10万年前にアフリカを出た『ホモ・サピエンス』は、紅海を渡ってアラビア半島に達し、そこから、一部は中東、北アフリカ、ヨーロッパへと向かい、一部はインド沿岸を経由して、4万年位前に『スンダランド(現在のマレーシア半島を含む)』に到達し、その一部は、海を渡って南下しオーストラリアに達し(アボリジニ)、一部は北へ向かって中国中央部、モンゴル、満州、シベリア、朝鮮半島、日本(縄文人の一部および後の弥生人)へ到達、さらに異なった一部は東の中国東南沿岸を経由して、沖縄、日本(縄文人の一部)にまで到達したという進出経緯が想定できます。

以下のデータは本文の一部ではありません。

Lemma run_load16 (ld : Z -> MM m128i) (k : m128i -> MM A) p m bs : ld p m = load 16 p m -> read 16 p m = Some bs ->
  mm_bind (ld p) k m = k bs m.
Proof. intros E H. unfold mm_bind. rewrite E. unfold load. rewrite H. reflexivity. Qed.

Lemma run_int32 (k : Z -> MM A) p m b0 b1 b2 b3 : read 4 p m = Some [b0; b1; b2; b3] ->
  mm_bind (load_int32 p) k m = k (s32 (b0 + 256 * b1 + 65536 * b2 + 16777216 * b3)) m.
Proof. intros H. unfold load_int32, mm_bind, load. rewrite H. reflexivity. Qed.

Lemma run_uint16 (k : Z -> MM A) p m b0 b1 : read 2 p m = Some [b0; b1] ->
  mm_bind (load_uint16 p) k m = k (b0 + 256 * b1) m.
Proof. intros H. unfold load_uint16, mm_bind, load. rewrite H. reflexivity. Qed.

Lemma run_uint8 (k : Z -> MM A) p m b0 : read 1 p m = Some [b0] -> mm_bind (load_uint8 p) k m = k b0 m.
Proof. intros H. unfold load_uint8, mm_bind, load. rewrite H. reflexivity. Qed.

Lemma run_store (k : unit -> MM A) p m bs : mapped (length bs) p m = true ->
  mm_bind (store p bs) k m = k tt (upd p bs m).
Proof. intros H. unfold mm_bind, store. rewrite H. reflexivity. Qed.

Lemma run_store16 (k : unit -> MM A) p m bs : aligned p = true -> mapped (length bs) p m = true ->
  mm_bind (mm_store_si128 p bs) k m = k tt (upd p bs m).
Proof. intros E H. unfold mm_store_si128. rewrite E. apply run_store, H. Qed.

Lemma run_storel (k : unit -> MM A) p m bs : mapped (length (firstn 8 bs)) p m = true ->
  mm_bind (mm_storel_epi64 p bs) k m = k tt (upd p (firstn 8 bs) m).
Proof. intros H. apply run_store, H. Qed.

Lemma run_storeh (k : unit -> MM A) p m bs : mapped (length (firstn 8 (mm_srli_si128 bs 8))) p m = true ->
  mm_bind (mm_storeh_epi64 p bs) k m = k tt (upd p (firstn 8 (mm_srli_si128 bs 8)) m).
Proof. intros H. apply run_store, H. Qed.
End Run.

Lemma aligned_16 p : aligned p = true -> aligned (p + 16) = true.
Proof. unfold aligned. rewrite !Z.eqb_eq. intros. divlia. Qed.

Section Chunks.
Variables (p q : Z) (a1 a2 a3 a4 b1 b2 b3 b4 : list Z) (m : mem).
Hypotheses (A1 : length a1 = 16%nat) (A2 : length a2 = 16%nat) (A3 : length a3 = 16%nat) (A4 : length a4 = 16%nat).
Hypotheses (B1 : length b1 = 16%nat) (B2 : length b2 = 16%nat) (B3 : length b3 = 16%nat) (B4 : length b4 = 16%nat).

Lemma upd_rows2 : p + 32 <= q \/ q + 32 <= p ->
  upd (q + 16) b2 (upd (p + 16) a2 (upd q b1 (upd p a1 m))) = upd q (b1 ++ b2) (upd p (a1 ++ a2) m).
Proof using A1 A2 B1 B2.
  clear A3 A4 B3 B4. intros H. rewrite <- upd_rows by (rewrite ?length_app; lia). rewrite A1, B1. reflexivity.
Qed.
(* ===== verification/PluginApi.v ===== *)
(** * What the project's GStreamer plugins see of GStreamer

    The elements of [gstreamer/plugins] ([javasource.c], [progressbuffer.c],
    [hlsprogressbuffer.c]) run on the streaming threads of a pipeline.  This
    file holds the data they exchange (segments, events, buffers, flow
    results), the calls they make, and the monad their code is written in:
    state passing over the element's fields, every call answered by an
    environment and recorded, a fault where C dereferences a null pointer or
    leaves an array.  Nothing is assumed of the answers. *)

From S2P Require Import Prelude CFloat MediaTypes GstApi.
Local Open Scope Z_scope.

(** ** Data *)

Inductive GstFlow := FLOW_OK | FLOW_NOT_LINKED | FLOW_FLUSHING | FLOW_EOS | FLOW_ERROR.
#[export] Instance GstFlow_eq_dec : EqDecision GstFlow.
Proof. solve_decision. Defined.

Inductive Format := FORMAT_UNDEFINED | FORMAT_BYTES | FORMAT_TIME.
#[export] Instance Format_eq_dec : EqDecision Format.
Proof. solve_decision. Defined.

Inductive PadMode := PAD_MODE_NONE | PAD_MODE_PUSH | PAD_MODE_PULL.
#[export] Instance PadMode_eq_dec : EqDecision PadMode.
Proof. solve_decision. Defined.

Inductive SeekType := SEEK_TYPE_NONE | SEEK_TYPE_SET | SEEK_TYPE_END.
#[export] Instance SeekType_eq_dec : EqDecision SeekType.
Proof. solve_decision. Defined.

(** [GstStateChange], as far as the elements tell the transitions apart. *)
Inductive StateChange :=
| NULL_TO_READY | READY_TO_PAUSED | PAUSED_TO_PLAYING | PLAYING_TO_PAUSED | PAUSED_TO_READY | READY_TO_NULL.

Definition SEGMENT_FLAG_UPDATE : Z := 32.
(** [-1] as an unsigned 64-bit value. *)
Definition UNKNOWN_64 : Z := two_p64 - 1.

(** [GstSegment]: the positions are unsigned 64-bit values. *)
Record GstSegment := mkSegment {
  sg_flags : Z; sg_rate : double; sg_format : Format;
  sg_start : Z; sg_stop : Z; sg_time : Z; sg_position : Z }.
Definition gst_segment_init (format : Format) : GstSegment := mkSegment 0 d_one format 0 UNKNOWN_64 0 0.
#[export] Instance eta_GstSegment : Eta GstSegment :=
  eta_ap (eta_ap (eta_ap (eta_ap (eta_ap (eta_ap (eta_ap (eta_pure mkSegment)
    sg_flags) sg_rate) sg_format) sg_start) sg_stop) sg_time) sg_position.

(** The parameters of a seek event. *)
Record GstSeek := mkSeek {
  sk_rate : double; sk_format : Format; sk_flags : Z;
  sk_start_type : SeekType; sk_start : Z; sk_stop_type : SeekType; sk_stop : Z }.

Inductive GstEvent :=
| EvStreamStart
| EvSegment (s : GstSegment)
| EvEos
| EvFlushStart (seqnum : Z)
| EvFlushStop (seqnum : Z)
| EvSeek (s : GstSeek) (seqnum : Z)
| EvCaps (mimetype : string) (mpegversion : option Z)
| EvRangeReady
| EvOther (serialized : bool).

(** [GST_EVENT_IS_SERIALIZED]. *)
Definition is_serialized (e : GstEvent) : bool :=
  match e with
  | EvStreamStart | EvSegment _ | EvEos | EvFlushStop _ | EvCaps _ _ | EvRangeReady => true
  | EvFlushStart _ | EvSeek _ _ => false
  | EvOther s => s
  end.
Definition is_eos (e : GstEvent) : bool := match e with EvEos => true | _ => false end.

(** A buffer of stream data. *)
Record DataBuffer := mkDataBuffer {
  db_offset : Z; db_data : list Z; db_discont : bool; db_pts : Z; db_dts : Z }.
Definition db_size (b : DataBuffer) : Z := Z.of_nat (length (db_data b)).
#[export] Instance eta_DataBuffer : Eta DataBuffer :=
  eta_ap (eta_ap (eta_ap (eta_ap (eta_ap (eta_pure mkDataBuffer)
    db_offset) db_data) db_discont) db_pts) db_dts.

(** The pads of an element. *)
Inductive Pad := SinkPad | SrcPad.
Inductive Cond := AddCond | DelCond.

(** ** Calls *)

Inductive pcall : Type -> Type :=
(* locks and threads *)
| g_mutex_lock : pcall unit
| g_mutex_unlock : pcall unit
| g_cond_signal (c : Cond) : pcall unit
| stream_lock : pcall unit
| stream_unlock : pcall unit
| g_thread_new : pcall bool
| g_thread_join : pcall unit
(* pads *)
| pad_is_linked : pcall bool
| pad_start_task : pcall bool
| pad_stop_task : pcall bool
| pad_pause_task : pcall unit
| pad_push (b : DataBuffer) : pcall GstFlow
| pad_push_event (p : Pad) (e : GstEvent) : pcall bool
| pad_event_default (e : GstEvent) : pcall bool
| pad_query_default : pcall bool
| create_source_pad : pcall unit
(* messages and references *)
| post_message (m : GstMessage) : pcall unit
| event_ref (e : GstEvent) : pcall unit
| event_unref (e : GstEvent) : pcall unit
| buffer_unref : pcall unit
| parent_change_state : pcall GstStateChangeReturn
(* the cache file *)
| os_mkstemp : pcall bool
| os_open : pcall bool
| os_unlink : pcall bool
| os_close (write : bool) : pcall unit
| os_write (size : Z) : pcall Z
| os_read (size : Z) : pcall Z
| os_lseek (position : Z) : pcall bool
(* memory *)
| try_malloc (size : Z) : pcall bool
| g_free : pcall unit
| buffer_new (size : Z) : pcall bool
| buffer_map : pcall bool
| buffer_unmap : pcall unit
(* time *)
| g_timer_elapsed : pcall double
| g_timer_start : pcall unit
(* signals of the Java source *)
| sig_seek_data (position : Z) : pcall Z
| sig_read_next_block : pcall Z
| sig_read_block (position size : Z) : pcall Z
| sig_copy_block (size : Z) : pcall (list Z)
| sig_close_connection : pcall unit
| sig_property (prop value : Z) : pcall Z.

(** A call with its answer. *)
Inductive pobs : Type := PObs : forall R : Type, pcall R -> R -> pobs.
Global Arguments PObs {R} c r.

Class PEnv := {
  pworld : Type;
  panswer : forall R : Type, pcall R -> pworld -> R * pworld }.
Global Arguments panswer {_ R} c w.

(** ** The monad *)

Definition PM `{PEnv} (S A : Type) : Type := S -> pworld -> option (A * S * pworld * list pobs).

Section Monad.
Context `{EV : PEnv} {S : Type}.

Definition pret {A} (a : A) : PM S A := fun s w => Some (a, s, w, []).
Definition pbind {A B} (m : PM S A) (k : A -> PM S B) : PM S B := fun s w =>
  match m s w with
  | None => None
  | Some (a, s1, w1, t1) =>
      match k a s1 w1 with
      | None => None
      | Some (b, s2, w2, t2) => Some (b, s2, w2, t1 ++ t2)
      end
  end.
Definition pgets {A} (f : S -> A) : PM S A := fun s w => Some (f s, s, w, []).
Definition pmodify (f : S -> S) : PM S unit := fun s w => Some (tt, f s, w, []).
Definition pfault {A} : PM S A := fun _ _ => None.
Definition ask {R} (c : pcall R) : PM S R := fun s w =>
  let '(r, w') := panswer c w in Some (r, s, w', [PObs c r]).
Definition pwhen (b : bool) (m : PM S unit) : PM S unit := if b then m else pret tt.
End Monad.

(** Code that works on a part of the state; a fault where there is none. *)
Definition zoom `{PEnv} {S T A} (get : S -> option T) (put : T -> S -> S) (m : PM T A) : PM S A := fun s w =>
  match get s with
  | None => None
  | Some c => match m c w with
              | Some (a, c', w', t) => Some (a, put c' s, w', t)
              | None => None
              end
  end.

Declare Scope plugin_scope.
Delimit Scope plugin_scope with plugin.
Notation "'let*' x := m 'in' k" := (pbind m (fun x => k))
  (at level 10, x name, m at level 100, k at level 200) : plugin_scope.
Notation "'let*' ' p := m 'in' k" := (pbind m (fun x => match x with p => k end))
  (at level 10, p pattern, m at level 100, k at level 200) : plugin_scope.
Notation "m ;; k" := (pbind m (fun _ => k)) (at level 100, k at level 200, right associativity) : plugin_scope.
Notation "f <~ v" := (pmodify (fun s => set f (fun _ => v) s)) (at level 95, no associativity) : plugin_scope.

(** ** Weakest preconditions

    [pwp m s Q]: from the fields [s], in every environment, [m] does not fault
    and ends with a value, fields and calls that satisfy [Q].  [plwp] allows a
    fault. *)
Definition pwpf `{PEnv} (F : Prop) {S A} (m : PM S A) (s : S) (Q : A -> S -> list pobs -> Prop) : Prop :=
  forall w, match m s w with Some (a, s', _, t) => Q a s' t | None => F end.
Abbreviation pwp := (pwpf False).
Abbreviation plwp := (pwpf True).

Section WP.
Context `{EV : PEnv} (F : Prop) {S : Type}.

Lemma pwp_ret {A} (a : A) (s : S) Q : Q a s [] -> pwpf F (pret a) s Q.
Proof. intros H w. exact H. Qed.
Lemma pwp_bind {A B} (m : PM S A) (k : A -> PM S B) s Q :
  pwpf F m s (fun a s' t => pwpf F (k a) s' (fun b s'' t' => Q b s'' (t ++ t'))) -> pwpf F (pbind m k) s Q.
Proof.
  intros H w. specialize (H w). unfold pbind. destruct (m s w) as [[[[a s1] w1] t1]|]; [|exact H].
  specialize (H w1). destruct (k a s1 w1) as [[[[b s2] w2] t2]|]; exact H.
Qed.
Lemma pwp_gets {A} (f : S -> A) s Q : Q (f s) s [] -> pwpf F (pgets f) s Q.
Proof. intros H w. exact H. Qed.
Lemma pwp_modify (f : S -> S) s Q : Q tt (f s) [] -> pwpf F (pmodify f) s Q.
Proof. intros H w. exact H. Qed.
Lemma pwp_ask {R} (c : pcall R) (s : S) Q : (forall r, Q r s [PObs c r]) -> pwpf F (ask c) s Q.
Proof. intros H w. unfold ask. destruct (panswer c w) as [r w']. apply H. Qed.
Lemma pwp_when b (m : PM S unit) s Q : (b = true -> pwpf F m s Q) -> (b = false -> Q tt s []) -> pwpf F (pwhen b m) s Q.
Proof. destruct b; intros H1 H2; [apply H1; reflexivity | apply pwp_ret, H2; reflexivity]. Qed.
Lemma pwp_mono {A} (m : PM S A) s (P Q : A -> S -> list pobs -> Prop) :
  pwpf F m s P -> (forall a s' t, P a s' t -> Q a s' t) -> pwpf F m s Q.
Proof. intros H HPQ w. specialize (H w). destruct (m s w) as [[[[a s1] w1] t1]|]; [apply HPQ, H | exact H]. Qed.
Lemma pwp_zoom {T A} (get : S -> option T) (put : T -> S -> S) (m : PM T A) s c Q :
  get s = Some c -> pwpf F m c (fun a c' t => Q a (put c' s) t) -> pwpf F (zoom get put m) s Q.
Proof.
  intros E H w. unfold zoom. rewrite E. specialize (H w). destruct (m c w) as [[[[a c'] w'] t]|]; exact H.
Qed.
End WP.

(** Where a fault is allowed it also ends the code. *)
Lemma plwp_fault `{PEnv} {S A} (s : S) (Q : A -> S -> list pobs -> Prop) : plwp pfault s Q.
Proof. intros w. exact I. Qed.
Lemma plwp_pwp `{PEnv} {S A} (m : PM S A) s Q : pwp m s Q -> plwp m s Q.
Proof. intros Hm w. specialize (Hm w). destruct (m s w) as [[[[a s1] w1] t1]|]; [exact Hm | exact I]. Qed.
Lemma plwp_zoom `{PEnv} {S T A} (get : S -> option T) (put : T -> S -> S) (m : PM T A) s Q :
  (forall c, get s = Some c -> plwp m c (fun a c' t => Q a (put c' s) t)) -> plwp (zoom get put m) s Q.
Proof.
  intros H1 w. unfold zoom. destruct (get s) as [c|] eqn:E; [|exact I].
  specialize (H1 c eq_refl w). destruct (m c w) as [[[[a c'] w'] t]|]; exact H1.
Qed.

(** One step of symbolic execution. *)
Ltac pstep :=
  lazymatch goal with
  | |- pwpf _ (pbind _ _) _ _ => apply pwp_bind
  | |- pwpf _ (pret _) _ _ => apply pwp_ret
  | |- pwpf _ (pgets _) _ _ => apply pwp_gets
  | |- pwpf _ (pmodify _) _ _ => apply pwp_modify
  | |- pwpf _ (ask _) _ _ => apply pwp_ask; intros
  | |- pwpf _ (pwhen _ _) _ _ => apply pwp_when; intros
  | |- pwpf True pfault _ _ => apply plwp_fault
  | |- pwpf _ (if ?b then _ else _) _ _ => destruct b eqn:?
  | |- pwpf _ (match ?x with _ => _ end) _ _ => destruct x eqn:?
  end; cbv beta.
Ltac psteps := repeat (pstep; simpl_set).

(** ** An environment in which nothing fails *)

Definition nominal_answer {R} (c : pcall R) : R :=
  match c with
  | g_mutex_lock | g_mutex_unlock | g_cond_signal _ | stream_lock | stream_unlock | g_thread_join | pad_pause_task
  | create_source_pad | post_message _ | event_ref _ | event_unref _ | buffer_unref | os_close _ | g_free | buffer_unmap
  | g_timer_start | sig_close_connection => tt
  | g_thread_new | pad_is_linked | pad_start_task | pad_stop_task | pad_push_event _ _ | pad_event_default _
  | pad_query_default | os_mkstemp | os_open | os_unlink | os_lseek _ | try_malloc _ | buffer_new _ | buffer_map => true
  | pad_push _ => FLOW_OK
  | parent_change_state => GST_STATE_CHANGE_SUCCESS
  | os_write n | os_read n => n
  | g_timer_elapsed => d_zero
  | sig_seek_data p => p
  | sig_read_next_block => -1
  | sig_read_block _ n => n
  | sig_copy_block n => repeat 0 (Z.to_nat n)
  | sig_property _ _ => 0
  end.
(** The environment that gives each call a fixed answer. *)
Definition fixed_env (f : forall R, pcall R -> R) : PEnv :=
  {| pworld := unit; panswer := fun R c w => (f R c, w) |}.
Definition nominal_penv : PEnv := fixed_env (@nominal_answer).

(** [m] can end with these results, in some environment. *)
Definition runs {S A} (m : forall E : PEnv, PM S A) (s : S) (a : A) (s' : S) (t : list pobs) : Prop :=
  exists (E : PEnv) (w w' : pworld), m E s w = Some (a, s', w', t).

Lemma runs_plwp {S A} (m : forall E : PEnv, PM S A) s a s' t (Q : A -> S -> list pobs -> Prop) :
  (forall E : PEnv, plwp (m E) s Q) -> runs m s a s' t -> Q a s' t.
Proof. intros H (E & w & w' & R). specialize (H E w). rewrite R in H. exact H. Qed.

(** ** The bytes of a source *)

(** [n] bytes of the source from offset [o] on. *)
Definition bytes_of (src : Z -> Z) (o : Z) (n : nat) : list Z := map (fun k => src (o + Z.of_nat k)) (seq 0 n).
Lemma bytes_of_length src o n : length (bytes_of src o n) = n.
Proof. unfold bytes_of. rewrite length_map. apply length_seq. Qed.
Lemma bytes_of_cons src o n : bytes_of src o (S n) = src o :: bytes_of src (o + 1) n.
Proof.
  unfold bytes_of. cbn [seq map]. rewrite <- seq_shift, map_map, Z.add_0_r. f_equal. apply map_ext. intros k. f_equal. lia.
Qed.
Lemma bytes_of_app src a b : forall o, bytes_of src o a ++ bytes_of src (o + Z.of_nat a) b = bytes_of src o (a + b).
Proof.
  induction a as [|a IH]; intros o; [rewrite Z.add_0_r; reflexivity|]. cbn [Nat.add]. rewrite !bytes_of_cons, <- IH.
  cbn [app]. do 2 f_equal. f_equal. lia.
Qed.

(** A computed run in the environment where nothing fails. *)
Ltac run_nominal := exists nominal_penv, tt, tt; vm_compute; reflexivity.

日本人の共通先祖は、最初に『スンダランド』へ到達した『ホモ・サピエンス』であると言えますが、その後の経路の違い、進化の違いで、日本へ到達した時期に差異が生じ、当然『異なった人種(ホモ・サピエンスの亜種)』変わっていたことになります。『縄文時代』は大変永い期間ですから、その間複数の経路から、複数回数、複数の亜種が到来したと考えるべきでしょう。最も古い時期は、2万年位まえで、『スンダランド』から東へ向かった人たちの子孫ではなかったかと思います。勿論、『スンダランド』から北へ向かった人たちの子孫の一部も、やがて『縄文時代』の日本へ到達していると考えられます。『アイヌ人』はその中に含まれるのでしょう。

『弥生人』の先祖は、頭蓋の特徴などから、中央アジア、北アジアにいた人たちではないかと推定されています。シベリア、バイカル湖付近と特定する学者もいます。『縄文人』と異なり、永い期間アジア大陸で進化を遂げ、3千年前に日本へ到来した時には、『稲作農耕』『鉄器』など高い文化水準を保有していたことになります。文化水準の高い『弥生人』が、文化水準の低い『縄文人』と遭遇した時に、何が起きたのかは、推定するしかありませんが、興味深いことです。少なくとも数の上では圧倒的に多かった『縄文人』は、完全に絶滅へ追いやられることはなかったのは確かです。現代の日本人の『ミトコンドリアDNA』の35%が『弥生人』、10%が『縄文人』から継承されているという『事実』を、私たちがどう読み解くのかがカギとなります。

日本へ住み着いた『人』の歴史の永さを、短く見積もって約2万年と想定しても、3千年前の『弥生人』の到来は、『新しい出来事』であり、1700年前の『卑弥呼』は更に『最近の出来事』のように感じられます。『卑弥呼』はキリストより、200年も後の人物なのです。学校教育の『日本史』の時間では、このような相対的な時間感覚を教えませんから、多くの日本人は『弥生人』『卑弥呼』は、とんでもない大昔の人間と勘違いしているのではないでしょうか。

『古墳時代』を経て大和朝廷が日本の支配者になりますが、これらは『弥生人』の子孫、または、その後朝鮮半島から渡来した人々が中心であったものと思います。『縄文人』色の強い人たちは、徐々に東北地方や沖縄へ追いやられれていったのではないでしょうか。現在の日本人も、東北の人たちは『端正でおっとりした容貌(アイヌ人などとの混血のため?)』であり、沖縄の人たちは『目鼻立ちがはっきりした容貌(最初に到来した縄文人で東南アジア系の容貌に近い?)』と特徴を残しているのは、その名残ではないでしょうか。

『坩堝(るつぼ)』のなかで、複数の素材が溶け合って出来上がったのが『日本人』であることは確かですが、素材の配合比で、微妙に特徴の異なった金属ができるように、同じ『モンゴロイド』といっても、中国人、朝鮮人、日本人は、現在では異なった人種(亜種)になっていると云えます。日本人は、人類学的には、純粋な人種(亜種)とは言えませんが、文化的には独立した人種(亜種)になっていると云っても差し支えないのかもしれません。少なくとも、このような背景を私たちは理解していれば、トンチンカンな『日本人優位論』などは生まれないはずです。